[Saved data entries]

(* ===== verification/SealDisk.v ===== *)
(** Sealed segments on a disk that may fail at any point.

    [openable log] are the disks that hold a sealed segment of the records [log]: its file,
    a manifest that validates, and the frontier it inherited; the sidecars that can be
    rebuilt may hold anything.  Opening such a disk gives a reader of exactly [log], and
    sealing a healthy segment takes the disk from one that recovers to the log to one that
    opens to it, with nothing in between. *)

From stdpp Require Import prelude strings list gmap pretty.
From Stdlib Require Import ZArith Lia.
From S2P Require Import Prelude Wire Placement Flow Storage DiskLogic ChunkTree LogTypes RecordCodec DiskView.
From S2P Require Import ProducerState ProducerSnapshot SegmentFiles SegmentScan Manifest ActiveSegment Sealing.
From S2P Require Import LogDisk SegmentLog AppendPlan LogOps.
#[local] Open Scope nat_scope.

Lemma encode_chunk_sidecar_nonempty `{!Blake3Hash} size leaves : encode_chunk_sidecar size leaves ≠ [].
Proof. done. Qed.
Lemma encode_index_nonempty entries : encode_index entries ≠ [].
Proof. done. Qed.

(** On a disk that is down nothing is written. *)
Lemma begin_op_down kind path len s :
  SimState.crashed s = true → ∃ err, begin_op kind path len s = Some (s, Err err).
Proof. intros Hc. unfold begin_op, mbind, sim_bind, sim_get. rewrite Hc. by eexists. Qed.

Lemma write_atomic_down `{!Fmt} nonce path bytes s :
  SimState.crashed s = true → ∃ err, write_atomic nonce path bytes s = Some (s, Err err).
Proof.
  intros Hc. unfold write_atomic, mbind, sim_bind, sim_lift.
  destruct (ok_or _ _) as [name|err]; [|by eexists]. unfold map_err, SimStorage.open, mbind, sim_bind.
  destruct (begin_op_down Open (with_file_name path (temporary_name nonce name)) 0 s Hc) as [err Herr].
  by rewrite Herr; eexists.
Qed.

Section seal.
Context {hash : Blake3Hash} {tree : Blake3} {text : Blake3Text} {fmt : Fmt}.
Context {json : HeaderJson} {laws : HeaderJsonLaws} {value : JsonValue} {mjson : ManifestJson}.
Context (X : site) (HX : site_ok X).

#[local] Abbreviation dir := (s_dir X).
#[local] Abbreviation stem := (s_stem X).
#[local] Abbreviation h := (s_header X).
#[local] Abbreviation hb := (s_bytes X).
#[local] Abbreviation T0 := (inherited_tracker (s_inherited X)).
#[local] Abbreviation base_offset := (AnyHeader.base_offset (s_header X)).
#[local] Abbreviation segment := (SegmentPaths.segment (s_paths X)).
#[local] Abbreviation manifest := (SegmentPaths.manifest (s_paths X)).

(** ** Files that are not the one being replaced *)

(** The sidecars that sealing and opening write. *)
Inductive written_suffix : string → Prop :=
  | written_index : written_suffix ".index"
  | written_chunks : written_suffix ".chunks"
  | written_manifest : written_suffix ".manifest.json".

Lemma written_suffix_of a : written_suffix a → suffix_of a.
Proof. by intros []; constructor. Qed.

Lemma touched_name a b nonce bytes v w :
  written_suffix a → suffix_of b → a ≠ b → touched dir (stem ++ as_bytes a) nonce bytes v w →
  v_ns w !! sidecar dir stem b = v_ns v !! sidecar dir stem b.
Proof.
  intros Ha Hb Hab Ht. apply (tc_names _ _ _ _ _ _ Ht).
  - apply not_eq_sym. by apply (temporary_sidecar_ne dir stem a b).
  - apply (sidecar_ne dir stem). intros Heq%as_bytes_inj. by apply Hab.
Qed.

* * *

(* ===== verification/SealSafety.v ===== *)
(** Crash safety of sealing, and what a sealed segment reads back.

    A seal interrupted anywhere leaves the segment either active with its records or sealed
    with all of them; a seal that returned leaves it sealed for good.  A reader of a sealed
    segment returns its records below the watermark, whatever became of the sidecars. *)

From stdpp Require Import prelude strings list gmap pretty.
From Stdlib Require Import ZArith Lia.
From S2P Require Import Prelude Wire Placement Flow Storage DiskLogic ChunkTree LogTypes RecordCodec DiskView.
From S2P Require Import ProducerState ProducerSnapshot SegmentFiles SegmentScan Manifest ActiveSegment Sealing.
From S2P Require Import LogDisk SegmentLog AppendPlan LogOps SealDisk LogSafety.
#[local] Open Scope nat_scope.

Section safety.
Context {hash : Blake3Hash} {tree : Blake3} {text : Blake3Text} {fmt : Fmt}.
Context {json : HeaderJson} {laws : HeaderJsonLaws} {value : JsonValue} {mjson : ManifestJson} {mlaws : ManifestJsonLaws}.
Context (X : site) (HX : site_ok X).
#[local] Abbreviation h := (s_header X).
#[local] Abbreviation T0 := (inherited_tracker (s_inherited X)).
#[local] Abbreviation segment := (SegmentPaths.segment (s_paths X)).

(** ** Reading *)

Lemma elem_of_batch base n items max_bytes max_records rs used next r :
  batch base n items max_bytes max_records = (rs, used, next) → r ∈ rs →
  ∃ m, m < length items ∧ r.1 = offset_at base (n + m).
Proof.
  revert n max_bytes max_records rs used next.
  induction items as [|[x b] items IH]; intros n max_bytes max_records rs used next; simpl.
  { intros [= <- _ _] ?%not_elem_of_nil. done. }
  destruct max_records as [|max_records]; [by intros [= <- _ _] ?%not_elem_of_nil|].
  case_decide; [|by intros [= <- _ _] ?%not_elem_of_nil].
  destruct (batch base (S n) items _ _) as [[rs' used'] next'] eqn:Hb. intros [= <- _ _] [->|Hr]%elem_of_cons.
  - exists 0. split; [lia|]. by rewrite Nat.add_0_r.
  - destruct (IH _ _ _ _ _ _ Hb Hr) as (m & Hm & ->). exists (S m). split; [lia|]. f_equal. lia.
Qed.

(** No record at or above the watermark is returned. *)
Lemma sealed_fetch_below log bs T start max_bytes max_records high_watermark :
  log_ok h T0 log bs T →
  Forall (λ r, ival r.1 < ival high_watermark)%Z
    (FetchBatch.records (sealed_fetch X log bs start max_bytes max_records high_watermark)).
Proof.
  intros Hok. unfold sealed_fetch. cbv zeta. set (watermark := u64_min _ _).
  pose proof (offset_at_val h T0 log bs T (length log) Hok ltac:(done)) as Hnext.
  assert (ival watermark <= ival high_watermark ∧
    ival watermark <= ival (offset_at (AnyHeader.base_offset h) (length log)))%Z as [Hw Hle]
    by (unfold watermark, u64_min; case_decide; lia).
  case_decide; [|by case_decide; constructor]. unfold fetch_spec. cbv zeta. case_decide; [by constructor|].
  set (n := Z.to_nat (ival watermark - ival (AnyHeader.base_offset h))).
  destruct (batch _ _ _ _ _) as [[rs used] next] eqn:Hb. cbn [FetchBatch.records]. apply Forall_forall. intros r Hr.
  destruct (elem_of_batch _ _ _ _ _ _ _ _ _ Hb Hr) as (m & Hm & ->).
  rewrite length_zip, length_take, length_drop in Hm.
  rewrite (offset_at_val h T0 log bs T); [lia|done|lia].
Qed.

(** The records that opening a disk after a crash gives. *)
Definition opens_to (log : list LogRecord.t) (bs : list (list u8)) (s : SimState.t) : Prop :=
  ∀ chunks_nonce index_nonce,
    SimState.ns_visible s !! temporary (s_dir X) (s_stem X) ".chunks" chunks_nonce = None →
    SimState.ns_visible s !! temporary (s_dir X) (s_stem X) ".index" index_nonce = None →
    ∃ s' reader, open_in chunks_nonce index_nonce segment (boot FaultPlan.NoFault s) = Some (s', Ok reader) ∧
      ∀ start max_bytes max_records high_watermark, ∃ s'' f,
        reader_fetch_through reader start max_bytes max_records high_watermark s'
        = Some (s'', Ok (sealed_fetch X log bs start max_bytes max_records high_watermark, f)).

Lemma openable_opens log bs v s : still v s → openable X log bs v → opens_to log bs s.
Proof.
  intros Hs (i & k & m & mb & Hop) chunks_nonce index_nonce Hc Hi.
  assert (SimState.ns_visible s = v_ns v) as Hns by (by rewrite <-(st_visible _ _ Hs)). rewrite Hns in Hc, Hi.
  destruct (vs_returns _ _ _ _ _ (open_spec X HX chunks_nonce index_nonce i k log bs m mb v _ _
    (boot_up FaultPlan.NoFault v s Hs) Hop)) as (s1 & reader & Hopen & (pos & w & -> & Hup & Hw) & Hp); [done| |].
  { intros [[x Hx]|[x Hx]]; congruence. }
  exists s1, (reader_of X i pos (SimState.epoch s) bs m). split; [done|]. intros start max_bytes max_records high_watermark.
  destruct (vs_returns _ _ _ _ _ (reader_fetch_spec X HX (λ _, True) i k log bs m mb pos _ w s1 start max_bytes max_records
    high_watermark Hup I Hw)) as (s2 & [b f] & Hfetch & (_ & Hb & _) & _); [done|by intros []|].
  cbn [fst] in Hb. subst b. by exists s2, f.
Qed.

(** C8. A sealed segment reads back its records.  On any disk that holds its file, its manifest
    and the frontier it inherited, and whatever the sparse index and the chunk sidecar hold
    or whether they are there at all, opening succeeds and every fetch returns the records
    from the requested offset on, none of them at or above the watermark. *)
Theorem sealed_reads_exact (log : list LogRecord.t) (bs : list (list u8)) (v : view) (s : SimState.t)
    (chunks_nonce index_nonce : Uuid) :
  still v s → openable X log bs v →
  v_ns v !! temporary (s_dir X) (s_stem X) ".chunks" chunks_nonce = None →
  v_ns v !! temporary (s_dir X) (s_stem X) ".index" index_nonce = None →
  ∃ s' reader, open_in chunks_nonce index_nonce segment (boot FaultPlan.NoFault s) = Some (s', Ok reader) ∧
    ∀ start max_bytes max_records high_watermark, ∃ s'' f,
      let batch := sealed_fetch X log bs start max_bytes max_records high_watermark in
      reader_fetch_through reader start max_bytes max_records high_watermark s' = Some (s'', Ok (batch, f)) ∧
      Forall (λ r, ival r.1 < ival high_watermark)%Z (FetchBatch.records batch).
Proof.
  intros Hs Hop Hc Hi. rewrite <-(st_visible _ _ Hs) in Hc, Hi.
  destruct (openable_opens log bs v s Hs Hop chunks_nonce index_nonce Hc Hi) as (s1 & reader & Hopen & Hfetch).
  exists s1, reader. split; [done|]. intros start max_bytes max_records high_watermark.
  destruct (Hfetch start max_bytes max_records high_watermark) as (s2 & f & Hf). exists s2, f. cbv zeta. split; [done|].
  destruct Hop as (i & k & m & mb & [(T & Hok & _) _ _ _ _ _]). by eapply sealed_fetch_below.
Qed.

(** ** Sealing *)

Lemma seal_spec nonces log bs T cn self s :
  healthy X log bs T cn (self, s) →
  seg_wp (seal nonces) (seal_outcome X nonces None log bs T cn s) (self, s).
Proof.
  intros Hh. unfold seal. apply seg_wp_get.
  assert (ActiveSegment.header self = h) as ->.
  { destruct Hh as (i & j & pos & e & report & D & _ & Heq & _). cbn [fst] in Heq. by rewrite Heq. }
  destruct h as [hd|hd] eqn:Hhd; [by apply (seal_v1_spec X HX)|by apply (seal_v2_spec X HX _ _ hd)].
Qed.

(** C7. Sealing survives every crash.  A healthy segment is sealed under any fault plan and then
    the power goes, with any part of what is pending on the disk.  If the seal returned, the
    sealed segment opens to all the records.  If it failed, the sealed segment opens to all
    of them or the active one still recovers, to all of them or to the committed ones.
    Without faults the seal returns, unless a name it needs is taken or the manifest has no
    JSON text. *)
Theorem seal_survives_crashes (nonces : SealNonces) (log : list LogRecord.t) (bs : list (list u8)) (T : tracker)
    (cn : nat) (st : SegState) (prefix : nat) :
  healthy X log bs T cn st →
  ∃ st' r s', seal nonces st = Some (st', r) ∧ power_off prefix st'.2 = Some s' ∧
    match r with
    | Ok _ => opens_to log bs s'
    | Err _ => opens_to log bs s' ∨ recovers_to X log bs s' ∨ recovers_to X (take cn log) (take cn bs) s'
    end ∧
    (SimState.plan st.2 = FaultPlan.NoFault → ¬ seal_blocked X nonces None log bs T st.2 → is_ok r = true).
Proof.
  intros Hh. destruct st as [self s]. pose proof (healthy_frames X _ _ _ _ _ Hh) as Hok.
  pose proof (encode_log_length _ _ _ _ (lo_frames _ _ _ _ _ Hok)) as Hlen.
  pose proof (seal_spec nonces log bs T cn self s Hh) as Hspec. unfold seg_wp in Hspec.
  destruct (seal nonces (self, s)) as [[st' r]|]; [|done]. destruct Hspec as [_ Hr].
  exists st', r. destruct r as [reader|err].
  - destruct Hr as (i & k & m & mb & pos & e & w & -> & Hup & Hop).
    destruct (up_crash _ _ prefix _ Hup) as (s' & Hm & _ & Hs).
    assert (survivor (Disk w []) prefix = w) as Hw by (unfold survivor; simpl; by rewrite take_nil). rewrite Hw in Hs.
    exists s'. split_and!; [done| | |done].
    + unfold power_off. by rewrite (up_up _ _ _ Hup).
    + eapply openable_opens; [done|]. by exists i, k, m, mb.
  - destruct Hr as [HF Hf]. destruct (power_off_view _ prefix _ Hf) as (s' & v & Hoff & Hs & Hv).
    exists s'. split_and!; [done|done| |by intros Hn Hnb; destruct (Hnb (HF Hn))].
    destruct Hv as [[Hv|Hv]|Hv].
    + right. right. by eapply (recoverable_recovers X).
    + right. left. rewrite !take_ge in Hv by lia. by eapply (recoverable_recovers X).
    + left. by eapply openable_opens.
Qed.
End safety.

HOW TO COMPLETE THIS TASK: Lines that contain "HeaderJsonLaws" are the result; find them in the entries above and copy each one.

OUTPUT FOR THIS TASK:
Context {json : HeaderJson} {laws : HeaderJsonLaws} {value : JsonValue} {mjson : ManifestJson}.
Context {json : HeaderJson} {laws : HeaderJsonLaws} {value : JsonValue} {mjson : ManifestJson} {mlaws : ManifestJsonLaws}.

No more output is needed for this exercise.